If the government wants EU nationals gone, wouldn’t it be better to start skilling up our own population to take over? The time for snobby sneering at vocational education has gone. This is one of the reasons we had an over-reliance on overseas labour to begin with - we’ve never trained enough of our own. Instead, ministers plough on with the academically-focussed EBacc like none of this is happening. No-one’s going to need a classicist when the boiler is on the blink.

British ambivalence

On the specific issue of languages, I’ve long suspected ambivalence tinged with British exceptionalism is part of the problem. As I filled in university applications back in the early ‘80s, my headteacher stopped me in the corridor one day to ask why I was planning to study languages when “the whole world speaks English”. I was speechless - in all three languages I spoke at that point in my life. Life experience has since taught me how wrong he was but, regardless, it seemed an extraordinary comment for a teacher to make.

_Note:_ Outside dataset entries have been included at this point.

(** *** Totality *)

Lemma square_up_kill_run {E} ctx step a :
  read_current_step_fsx ctx = Some step →
  ∃ k a', square_up_kill (E:=E) ctx a = Ok k a' ∧
    charges a' = delete_all (flat_map (charge_ids (ctx_xtx_id ctx)) step) (charges a).
Proof.
  intros Hs. unfold square_up_kill. rewrite Hs. unfold mbind, M_bind, expect, mret, M_ret, run_total.
  eexists _, _. split; [done|]. apply kill_all_charges.
Qed.

Lemma bind_bidders_run {E} ctx step a :
  ctx_full_side_effects ctx = [step] →
  ∃ b a', bind_bidders (E:=E) ctx a =
      Ok (set_ctx_fsx [map (bound_fsx (charges a) (ctx_xtx_id ctx)) step] ctx, b) a' ∧
    charges a' = fold_left (bound_charge (ctx_xtx_id ctx)) step (charges a).
Proof.
  intros Hs. unfold bind_bidders. rewrite (read_current_step_single _ _ Hs).
  unfold mbind, M_bind. cbn [expect]. unfold mret, M_ret, run_total.
  pose proof (bind_all_spec (ctx_xtx_id ctx) step a) as [Hf Hc].
  destruct (bind_all (ctx_xtx_id ctx) step a) as [a' [step' b]].
  cbn [fst snd] in *. subst step'. rewrite (update_current_step_single _ _ _ Hs). cbn [expect].
  eexists _, _. split; [done|done].
Qed.
End Facts.

(** ** Properties *)

Section Properties.
Context {A X : Type} `{Hashing} `{AccountManagerSpec A} `{!CircuitConfig A X}.
Implicit Types (a : A) (fsx : FullSideEffect) (step : list FullSideEffect).

(** A successful [SquareUp::try_request] registers, for every side effect
    of the current step, a fresh charge of the requester for the maximal reward
    (for nothing when the order is of remote origin), and changes no other
    charge. *)
Theorem request_locks_max_rewards ctx step a a' :
  read_current_step_fsx ctx = Some step →
  NoDup (map (λ fsx, calc_sfx_id fsx (ctx_xtx_id ctx)) step) →
  try_request ctx a = Ok tt a' →
  (∀ fsx, fsx ∈ step →
     charges a !! calc_sfx_id fsx (ctx_xtx_id ctx) = None ∧
     ∃ c, charges a' !! calc_sfx_id fsx (ctx_xtx_id ctx) = Some c ∧
       payee c = xtx_requester (ctx_xtx ctx) ∧ recipient c = None ∧
       maybe_asset_id c = sfx_reward_asset_id (fsx_input fsx) ∧
       offered_reward c =
         if is_local (order_origin_new (xtx_requester (ctx_xtx ctx)))
         then sfx_max_reward (fsx_input fsx) else 0) ∧
  (∀ id, id ∉ map (λ fsx, calc_sfx_id fsx (ctx_xtx_id ctx)) step →
     charges a' !! id = charges a !! id).
Proof.
  intros Hs Hnd Hr. pose proof (try_request_charges ctx step a Hs) as Hwp.
  unfold wp in Hwp. rewrite Hr in Hwp. destruct Hwp as [-> Hfresh].
  rewrite <- local_request_charges_keys in Hnd |- *. split.
  - intros fsx Hin.
    assert (empty_if_remote (request_charge_of ctx fsx) ∈ local_request_charges ctx step) as Hin'.
    { unfold local_request_charges. rewrite map_map.
      by apply list_elem_of_In, (in_map (λ f, empty_if_remote (request_charge_of ctx f))),
        list_elem_of_In. }
    assert (empty_if_remote (request_charge_of ctx fsx) =
      (calc_sfx_id fsx (ctx_xtx_id ctx), (empty_if_remote (request_charge_of ctx fsx)).2)) as Hpair.
    { unfold empty_if_remote. by destruct (is_local _). }
    rewrite Hpair in Hin'. split.
    + rewrite Forall_forall in Hfresh. apply (Hfresh _ Hin').
    + eexists. split; [by apply register_all_lookup|].
      unfold empty_if_remote, request_charge_of. cbn [fst snd payee].
      by destruct (is_local _).
  - intros id Hid. by apply register_all_lookup_ne.
Qed.

(** [SquareUp::bind_bidders] makes the best bidder of every side effect
    with a registered charge its enforced executor, and the recipient of the
    requester's charge; the reward and the payee do not change. *)
Theorem bind_bidders_assigns {E} ctx step a :
  ctx_full_side_effects ctx = [step] →
  NoDup (map (λ fsx, calc_sfx_id fsx (ctx_xtx_id ctx)) step) →
  ∃ b step' a',
    bind_bidders (E:=E) ctx a = Ok (set_ctx_fsx [step'] ctx, b) a' ∧
    length step' = length step ∧
    ∀ i fsx bid c,
      step !! i = Some fsx → fsx_best_bid fsx = Some bid →
      charges a !! calc_sfx_id fsx (ctx_xtx_id ctx) = Some c →
      (∃ fsx', step' !! i = Some fsx' ∧ fsx_best_bid fsx' = Some bid ∧
         sfx_enforce_executor (fsx_input fsx') = Some (bid_executor bid)) ∧
      charges a' !! calc_sfx_id fsx (ctx_xtx_id ctx) =
        Some (set_recipient (Some (bid_executor bid)) c).
Proof.
  intros Hs Hnd. destruct (bind_bidders_run (E:=E) ctx step a Hs) as (b & a' & Hb & Hc).
  eexists b, _, a'. split; [exact Hb|]. split; [by rewrite length_map|].
  intros i fsx bid c Hi Hbid Hcharge. split.
  - eexists. rewrite list_lookup_fmap, Hi. simpl. split; [done|].
    unfold bound_fsx. rewrite Hbid, Hcharge. done.
  - rewrite Hc, (bound_charges_lookup _ _ _ fsx bid Hnd) by (done || by eapply list_elem_of_lookup_2).
    by rewrite Hcharge.
Qed.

The reality is, of course, that we Brits excel at languages. There can be few countries in the world so linguistically-diverse, but we just don’t value what we know. This is why GCSEs or A-levels in ethnic minority languages are periodically under threat of the axe by the exam boards - and the pupils who sit them can’t have their results included in league tables. That would be cheating,  you see.

Accountability in a narrow range of subjects is more important to governments than what young people know and can do, irrespective of where they learn it.

A great asset

Thanks to decades of immigration, multilingualism is one of our nation’s great assets. It comes at virtually no cost to the state because it is mainly learned at home. And with that knowledge comes an understanding of the nuance of language and culture, which will be so important in negotiating hundreds of trade and other deals in the coming years.

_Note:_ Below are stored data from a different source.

(* ===== verification/Bids.v ===== *)
(** * Bidding

    [pallets/circuit/src/bids/mod.rs]: the checks on a bid, the bond it must
    lock, and the replacement of the best bid of a side effect. *)

From S2P Require Import Prelude Types Status AccountManager World SquareUp.

(** ** Definitions *)

(** [iter_mut().find(..)] followed by an update of the element found. *)
Fixpoint update_first {T} (p : T → bool) (f : T → T) (l : list T) : list T :=
  match l with
  | [] => []
  | x :: l' => if p x then f x :: l' else x :: update_first p f l'
  end.

(** [reduce] with a sum that skips what would overflow. *)
Definition reduce_rewards (l : list Balance) : option Balance :=
  match l with
  | [] => None
  | x :: rest => Some (fold_left (λ total next, default total (checked_add u128_max total next)) rest x)
  end.

Section Bids.
Context {A X : Type} `{Hashing} `{AccountManager A} `{CircuitConfig A X}.
Abbreviation C := (M (World A X) CircuitError).

Definition has_sfx_id (xtx_id sfx_id : Hash) (fsx : FullSideEffect) : bool :=
  calc_sfx_id fsx xtx_id =? sfx_id.

(** The maximal rewards of the other optimistic side effects of the step. *)
Definition optimistic_rewards_of_others (step_fsx : list FullSideEffect) (xtx_id sfx_id : Hash)
    : option Balance :=
  reduce_rewards
    (map (λ fsx, sfx_max_reward (fsx_input fsx))
       (List.filter (λ fsx, negb (has_sfx_id xtx_id sfx_id fsx))
          (List.filter (λ fsx, bool_decide (fsx_security_lvl fsx = Optimistic)) step_fsx))).

Definition positive_bond (o : option Balance) : option Balance :=
  match o with
  | Some x => if 0 <? x then Some x else None
  | None => None
  end.

(** The bond of a bid: the finality fee for escrow side effects and remote
    orders, the rewards of the others for optimistic side effects. *)
Definition bonded_bid (x : X) (xtx_requester : AccountId) (step_fsx : list FullSideEffect)
    (xtx_id sfx_id : Hash) (fsx : FullSideEffect) (bid : SFXBid) : SFXBid :=
  if is_remote (order_origin_new xtx_requester) || bool_decide (fsx_security_lvl fsx = Escrow) then
    mkSFXBid (bid_amount bid) (estimate_finality_fee x (sfx_target (fsx_input fsx)))
      (bid_reserved_bond bid) None (bid_executor bid) (bid_requester bid)
  else
    mkSFXBid (bid_amount bid) (bid_insurance bid)
      (positive_bond (optimistic_rewards_of_others step_fsx xtx_id sfx_id))
      (bid_reward_asset_id bid) (bid_executor bid) (bid_requester bid).

Definition find_unconfirmed (step_fsx : list FullSideEffect) (xtx_id sfx_id : Hash)
    : option FullSideEffect :=
  List.find (has_sfx_id xtx_id sfx_id)
    (List.filter (λ fsx, is_none (fsx_confirmed fsx)) step_fsx).

Definition try_bid (step_fsx : list FullSideEffect) (bid_amt : Balance)
    (bidder requester : AccountId) (sfx_id xtx_id : Hash) : C (list FullSideEffect) :=
  fsx ← ok_or (find_unconfirmed step_fsx xtx_id sfx_id) FSXNotFoundById;
  let bid := new_none_optimistic bid_amt (sfx_insurance (fsx_input fsx)) bidder requester
               (sfx_reward_asset_id (fsx_input fsx)) in
  let current_accepted_bid := fsx_best_bid fsx in
  ensure (negb (bid_amount bid <? circuit_minimum_balance)) BiddingRejectedBidBelowDust ;;
  ensure (negb (sfx_max_reward (fsx_input fsx) <? bid_amount bid)) BiddingRejectedBidTooHigh ;;
  ensure (bid_insurance bid =? sfx_insurance (fsx_input fsx)) BiddingRejectedInsuranceTooLow ;;
  ensure (match current_accepted_bid with
          | Some current_best => negb (bid_amount current_best <=? bid_amount bid)
          | None => true
          end) BiddingRejectedBetterBidFound ;;
  ctx ← load_xtx xtx_id;
  x ← gets w_ext;
  let bid := bonded_bid x (xtx_requester (ctx_xtx ctx)) step_fsx xtx_id sfx_id fsx bid in
  map_err (λ _, BiddingRejectedFailedToDepositBidderBond)
    (with_am (square_up_try_bid sfx_id requester bidder bid current_accepted_bid)) ;;
  mret (update_first (has_sfx_id xtx_id sfx_id) (set_best_bid (Some bid)) step_fsx).
End Bids.

(** ** Lemmas *)

Section Facts.
Context {A X : Type} `{Hashing} `{AccountManagerSpec A} `{!CircuitConfig A X}.
Implicit Types w : World A X.

Lemma bonded_bid_fields x who step xtx_id sfx_id fsx bid :
  bid_amount (bonded_bid x who step xtx_id sfx_id fsx bid) = bid_amount bid ∧
  bid_executor (bonded_bid x who step xtx_id sfx_id fsx bid) = bid_executor bid.
Proof. unfold bonded_bid. by case_match. Qed.

(** The charge behind an accepted bid. *)
Definition bid_secured (sfx_id : Hash) (bid : SFXBid) (old : option SFXBid) (a a' : A) : Prop :=
  (∃ c, charges a' !! bid_generate_id bid sfx_id = Some c ∧ payee c = bid_executor bid ∧
     offered_reward c = default 0 (bid_reserved_bond bid) + bid_insurance bid) ∧
  (∀ b, old = Some b → bid_generate_id b sfx_id ≠ bid_generate_id bid sfx_id →
     charges a' !! bid_generate_id b sfx_id = None) ∧
  (∀ id, id ≠ bid_generate_id bid sfx_id →
     (∀ b, old = Some b → id ≠ bid_generate_id b sfx_id) → charges a' !! id = charges a !! id).

Lemma square_up_try_bid_secures sfx_id requester bid old (a : A) :
  wp (square_up_try_bid sfx_id requester (bid_executor bid) bid old)
    (λ _ a', bid_secured sfx_id bid old a a' ∧ (∀ b, old = Some b → bid_amount bid < bid_amount b))
    (λ _ _, True) a.
Proof.
  eapply wp_mono; [apply square_up_try_bid_charges| |done].
  cbv zeta. intros [] a' Ha'. destruct old as [b|].
  - destruct Ha' as (Hlt & c & Hc & Ha'). split; [|naive_solver]. unfold bid_secured. rewrite Ha'.
    split_and!.
    + eexists. split; [apply lookup_insert_eq|done].
    + intros b' [= <-] Hne. by rewrite lookup_insert_ne, lookup_delete_eq by done.
    + intros id Hne Hold. rewrite lookup_insert_ne, lookup_delete_ne; [done| |done].
      intros <-. by eapply Hold.
  - destruct Ha' as (Hfresh & Ha'). split; [|done]. unfold bid_secured. rewrite Ha'. split_and!; [|done|].
    + eexists. split; [apply lookup_insert_eq|done].
    + intros id Hne _. by apply lookup_insert_ne.
Qed.

(** A bid changes the account manager only; the checks it passed. *)
Lemma try_bid_spec step amt bidder requester sfx_id xtx_id w :
  wp (try_bid step amt bidder requester sfx_id xtx_id)
    (λ step' w', ∃ fsx bid a',
       find_unconfirmed step xtx_id sfx_id = Some fsx ∧
       step' = update_first (has_sfx_id xtx_id sfx_id) (set_best_bid (Some bid)) step ∧
       bid_amount bid = amt ∧ bid_executor bid = bidder ∧
       circuit_minimum_balance ≤ amt ≤ sfx_max_reward (fsx_input fsx) ∧
       (∀ old, fsx_best_bid fsx = Some old → amt < bid_amount old) ∧
       w' = set_am a' w ∧ bid_secured sfx_id bid (fsx_best_bid fsx) (w_am w) a')
    (λ _ w', ∃ a', w' = set_am a' w) w.
Proof.
  assert (∃ a', w = set_am a' w) as Hsame by (exists (w_am w); by destruct w).
  unfold try_bid. apply wp_bind, wp_ok_or; [|done]. intros fsx Hfsx. cbv zeta.
  apply wp_bind, wp_ensure; [intros Hdust|done].
  apply wp_bind, wp_ensure; [intros Hhigh|done].
  apply wp_bind, wp_ensure; [intros _|done].
  apply wp_bind, wp_ensure; [intros Hbetter|done].
  apply wp_bind. eapply wp_mono; [apply load_xtx_total| |by intros ?? ->].
  intros ctx w1 ->. apply wp_bind, wp_gets, wp_bind.
  set (bid := bonded_bid _ _ _ _ _ _ _).
  assert (bid_amount bid = amt ∧ bid_executor bid = bidder) as [Hamt Hexec]
    by apply bonded_bid_fields.
  clearbody bid. subst bidder. unfold wp at 1, map_err, with_am, zoom.
  pose proof (square_up_try_bid_secures sfx_id requester bid (fsx_best_bid fsx) (w_am w)) as Hsec.
  unfold wp in Hsec. destruct (square_up_try_bid _ _ _ _ _ _) as [[] a'|e a'|]; [|by eexists|done].
  destruct Hsec as [Hsec Hlt]. apply wp_ret. exists fsx, bid, a'.
  cbn [bid_amount new_none_optimistic] in Hdust, Hhigh.
  split_and!; try done; [lia..|]. rewrite <- Hamt. done.
Qed.
End Facts.

(** ** Properties *)

Section Properties.
Context {A X : Type} `{Hashing} `{AccountManagerSpec A} `{!CircuitConfig A X}.
Implicit Types w : World A X.

(** A bid accepted by [Bids::try_bid] lies between the existential
    deposit and the maximal reward, is strictly below the previous best bid,
    and becomes the best bid of the side effect; the bidder's bond is
    registered, the outbid bidder's bond is released, and no other charge nor
    any storage of the Circuit changes. *)
Theorem accepted_bid_improves step amt bidder requester sfx_id xtx_id w step' w' :
  try_bid step amt bidder requester sfx_id xtx_id w = Ok step' w' →
  ∃ fsx bid,
    find_unconfirmed step xtx_id sfx_id = Some fsx ∧
    step' = update_first (has_sfx_id xtx_id sfx_id) (set_best_bid (Some bid)) step ∧
    bid_amount bid = amt ∧ bid_executor bid = bidder ∧
    circuit_minimum_balance ≤ amt ≤ sfx_max_reward (fsx_input fsx) ∧
    (∀ old, fsx_best_bid fsx = Some old → amt < bid_amount old) ∧
    w' = set_am (w_am w') w ∧
    bid_secured sfx_id bid (fsx_best_bid fsx) (w_am w) (w_am w').
Proof.
  intros Hb. pose proof (try_bid_spec step amt bidder requester sfx_id xtx_id w) as Hwp.
  unfold wp in Hwp. rewrite Hb in Hwp.
  destruct Hwp as (fsx & bid & a' & ? & ? & ? & ? & ? & ? & -> & ?). by exists fsx, bid.
Qed.
End Properties.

Instead, at a time we need them most, languages are in decline in our schools and there is a threat hanging over the Erasmus programme. In the classroom, bilingual children are seen as a problem. At the school gate, those of us who can converse with others in their own tongue are now glared at with loathing by those who can’t. Welsh speakers, in their own country, have been told to speak English and “not that foreign muck”.

As Peter Bone, one of my social media correspondents observed on Twitter recently: “As a German speaker, I’ve been aware of the ambivalence towards languages for a long time. Recent developments, Brexit, have turned ambivalence into hostility and it shrinks our world. We seem to be heading for a rather squalid isolation.”

And, we are. 

Dorothy Lepkowska is a freelance education writer and the parent of a Year 3 child.